Furth shared that this type of research has become increasingly important as scientists continue to conclude that the structure of the mammary gland is non-uniform and that different imaging approaches may need to be applied. To acquire more exacting information, she said imaging cannot be thought of as a "one-stop shop," as the breast and the mammary gland do have variability within the structures. Engineers and researchers must acknowledge this in their design when developing a digital or computerized program.
"[Using mice], our particular program won't be directly analogous to what humans do in terms of the particular code that we write. But the concept is that it shows that, if you do allow your program to pick up different details, you can then isolate the kind of structures that are actually more specifically linked to later cancer development," Furth shared.
Using this information, Furth questions, "What could we eventually find out?" She believes the answer involves how older mice change and become more linear as they go through a process like involution where the mammary gland recedes a little bit after they finish reproductive senescence (reflective of menopause in women). According to Furth, if there's an area that doesn't recede, it becomes lobular and looks more like a piece that might belong to a younger mouse. It shouldn't be there at that age.
"So this lobular thing then becomes a potential focus perhaps for being the kind of fertile soil where cancer could later develop?" Furth asked. "The idea is: can you look for that kind of anomaly in structure or pattern?"
She added that most of the studies people had done on mice before have actually been in younger mice prior to reproductive senescence. For this reason, her team found that it was when they were really looking at the older mice that they needed the flexibility to find abnormal patterns.
"The imaging field in humans is quite broad, and it extends beyond mammograms. It extends to many different types of imaging procedures," Furth noted. "I believe some of those procedures have different ways in which they analyze their images."
Moving forward, Furth believes an interesting next research project would be to use comprehensive mammogram data to start to look at programs being used to assess the density and ask how they can improve each program to actually have more predictive value for an individual woman.

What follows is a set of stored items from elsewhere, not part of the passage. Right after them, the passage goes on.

(* ===== verification/Intent.v ===== *)
(** * Intents (src/src/kernel/intent_schema.c, src/src/kernel/intent_dispatcher.c)

    An intent is a request to change the state graph or the filesystem.  The
    schema table says which parameters it needs; the dispatcher checks it
    against its checksum, the schema and the access-control list before it
    carries it out, and prints an audit record.  The graph, the filesystem
    layer, the console and the real-time clock are the components that it
    uses; the memory of the access-control list comes from the heap of the
    filesystem layer.  [None] is a run that does not return or writes past the
    end of an array. *)

From S2P Require Import Prelude KHeap KString Bytes Disk Part Clock Mft Fs FsSpec Text Ramfs Vfs Fds Console StateGraph.

(** ** The types *)

Definition ERR_SUCCESS : Z := 0.
Definition ERR_INVALID_INTENT : Z := -1.
Definition ERR_UNAUTHORIZED : Z := -2.
Definition ERR_NODE_NOT_FOUND : Z := -3.
Definition ERR_INVALID_PARAMS : Z := -4.
Definition ERR_SYSTEM_ERROR : Z := -5.

Definition INTENT_CREATE_WINDOW : Z := 100.
Definition INTENT_DESTROY_WINDOW : Z := 101.
Definition INTENT_MOVE_WINDOW : Z := 102.
Definition INTENT_RESIZE_WINDOW : Z := 103.
Definition INTENT_SHOW_WINDOW : Z := 104.
Definition INTENT_HIDE_WINDOW : Z := 105.
Definition INTENT_FOCUS_WINDOW : Z := 106.
Definition INTENT_CREATE_NODE : Z := 200.
Definition INTENT_DESTROY_NODE : Z := 201.
Definition INTENT_MOVE_NODE : Z := 202.
Definition INTENT_RESIZE_NODE : Z := 203.
Definition INTENT_SET_NODE_TEXT : Z := 204.
Definition INTENT_SET_NODE_VALUE : Z := 205.
Definition INTENT_SET_NODE_FLAGS : Z := 206.
Definition INTENT_CLICK_NODE : Z := 300.
Definition INTENT_DOUBLE_CLICK_NODE : Z := 301.
Definition INTENT_RIGHT_CLICK_NODE : Z := 302.
Definition INTENT_KEY_PRESS : Z := 303.
Definition INTENT_TEXT_INPUT : Z := 304.
Definition INTENT_SHUTDOWN : Z := 400.
Definition INTENT_REBOOT : Z := 401.
Definition INTENT_SUSPEND : Z := 402.
Definition INTENT_DEBUG_INFO : Z := 403.
Definition INTENT_START_PROCESS : Z := 600.
Definition INTENT_STOP_PROCESS : Z := 601.
Definition INTENT_PAUSE_PROCESS : Z := 602.
Definition INTENT_RESUME_PROCESS : Z := 603.
Definition INTENT_FS_COPY_FILE : Z := 700.
Definition INTENT_FS_MOVE_FILE : Z := 701.
Definition INTENT_FS_CREATE_DIR : Z := 702.
Definition INTENT_FS_REMOVE_DIR : Z := 703.
Definition INTENT_FS_SEARCH : Z := 704.
Definition INTENT_FS_CHDIR : Z := 705.
Definition INTENT_FS_PRINT_CWD : Z := 706.
Definition INTENT_TYPE_COUNT : Z := 707.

If a woman's digital breast density was followed for 5 years, or even a single reading, she suspects that professionals could become better at interpreting what it means when something's dense.

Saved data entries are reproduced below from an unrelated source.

(* ===== verification/Ui.v ===== *)
(** * Windows and commands on them (src/src/ui/ui_state.c, src/src/ui/ui_command.c)

    Tables of windows, nodes and processes, changed by intents and by the
    commands of the window command line.  A slot is free when its identifier
    is empty.  Intents come from the builders of the dispatcher, which also
    holds the console.  [None] is a run that does not return or stores a
    string past the end of its array. *)

From S2P Require Import Prelude KHeap KString Disk Clock Text Vfs Fds Console StateGraph Intent.

Definition MAX_WINDOWS : Z := 64.
Definition MAX_NODES : Z := 1024.
Definition MAX_PROCESSES : Z := 64.
Definition MAX_ID_LENGTH : Z := 64.

Record window : Type := Window {
  w_id : cstring; title : cstring; w_x : Z; w_y : Z; w_width : Z; w_height : Z; w_visible : Z; w_focused : Z; w_pid : Z; w_graph : Z
}.
Record ui_node : Type := UiNode {
  n_id : cstring; n_type : Z; n_parent : cstring; n_x : Z; n_y : Z; n_width : Z; n_height : Z;
  n_visible : Z; n_focused : Z; enabled : Z; n_text : cstring; n_value : cstring; n_graph : Z
}.
Record ui_process : Type := UiProcess { up_pid : Z; up_name : cstring; active : Z; main_window_id : Z }.

Definition set_w_id x '(Window _ t a b w h v f p g) := Window x t a b w h v f p g.
Definition set_title x '(Window i _ a b w h v f p g) := Window i x a b w h v f p g.
Definition set_w_pos x y '(Window i t _ _ w h v f p g) := Window i t x y w h v f p g.
Definition set_w_size x y '(Window i t a b _ _ v f p g) := Window i t a b x y v f p g.
Definition set_w_visible x '(Window i t a b w h _ f p g) := Window i t a b w h x f p g.
Definition set_w_graph x '(Window i t a b w h v f p _) := Window i t a b w h v f p x.
Definition set_n_id x '(UiNode _ t p a b w h v f e s l g) := UiNode x t p a b w h v f e s l g.
Definition set_n_parent t' p' '(UiNode i _ _ a b w h v f e s l g) := UiNode i t' p' a b w h v f e s l g.
Definition set_n_shown v' e' '(UiNode i t p a b w h _ f _ s l g) := UiNode i t p a b w h v' f e' s l g.
Definition set_n_pos x y '(UiNode i t p _ _ w h v f e s l g) := UiNode i t p x y w h v f e s l g.
Definition set_n_strings x y '(UiNode i t p a b w h v f e _ _ g) := UiNode i t p a b w h v f e x y g.
Definition set_n_graph x '(UiNode i t p a b w h v f e s l _) := UiNode i t p a b w h v f e s l x.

"In other words, we're trying to get the kind of thing we can do with the mice where we can have the histology available to match an image to what's actually going on at the tissue level," she explained. "I think there would be experimental ways for people to approach that in women with mammograms-sort of doing what we did in the mice, but in humans. However, this would require a lot of work and funding."

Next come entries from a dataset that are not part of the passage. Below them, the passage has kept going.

Lemma first_free_spec used todo i : first_free used todo = Some i -> i ∈ todo /\ arr_get 0 used i = 0.
Proof.
  induction todo as [|j todo IH]; cbn [first_free]; [done|]. if_all; zbool.
  - intros [= <-]. split; [left|done].
  - intros Hi. destruct (IH Hi). split; [by right|done].
Qed.
Lemma first_free_none used todo i : first_free used todo = None -> i ∈ todo -> arr_get 0 used i <> 0.
Proof.
  induction todo as [|j todo IH]; cbn [first_free]; [by intros _ ?%elem_of_nil|]. if_all; zbool; [done|].
  intros Hn [->|Hi]%elem_of_cons; [done|]. by apply IH.
Qed.

Section resources.
Context {D : Type} `{PortIO D} `{PortIO32 D} `{DmaMem D}.
Context (s0 : uhci D) (own : gset Z) (pages : bool).
Hypothesis (Htd : length (td_used s0) = 128%nat) (Hqh : length (qh_used s0) = 32%nat)
  (Hown : pages = true -> client_inv (u_pmm s0, own)).
Implicit Types (s : uhci D) (T Q P : gset Z).

Definition free_in (l : list Z) T : Prop := forall i, i ∈ T -> 0 <= i /\ l !! Z.to_nat i = Some 0.
(** The fields no transfer changes. *)
Definition core s :=
  (uhci_io_base s, uhci_found s, frame_list_phys s, td_pool_phys s, qh_pool_phys s, (dummy_qh_index s, devices s, device_count s)).

Record holds T Q P s : Prop := {
  h_core : core s = core s0;
  h_td : td_used s = mark T (td_used s0); h_tdf : free_in (td_used s0) T;
  h_qh : qh_used s = mark Q (qh_used s0); h_qhf : free_in (qh_used s0) Q;
  h_pages : pages = true -> own ## P /\ rtc pmm_step (u_pmm s0, own) (u_pmm s, (own ∪ P))
}.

Today, Rooney's Python program and its code are open and available to all individuals. Furth said this was a deliberate choice on their part as they wanted other researchers to have public access to the tool, which is included in the supplemental file that's in their research paper. Thus, anyone can download the program and place it on their computer, and she hopes the work continues toward making an impact on how breast imaging is conducted.
"One would hope maybe this work inspires insurance companies to start covering digital mammography in a way that starts looking a little deeper into the structure of breasts that we can get from mammograms, and then think about how we can do better predictively with individual patients."
Lindsey Nolen is a contributing writer.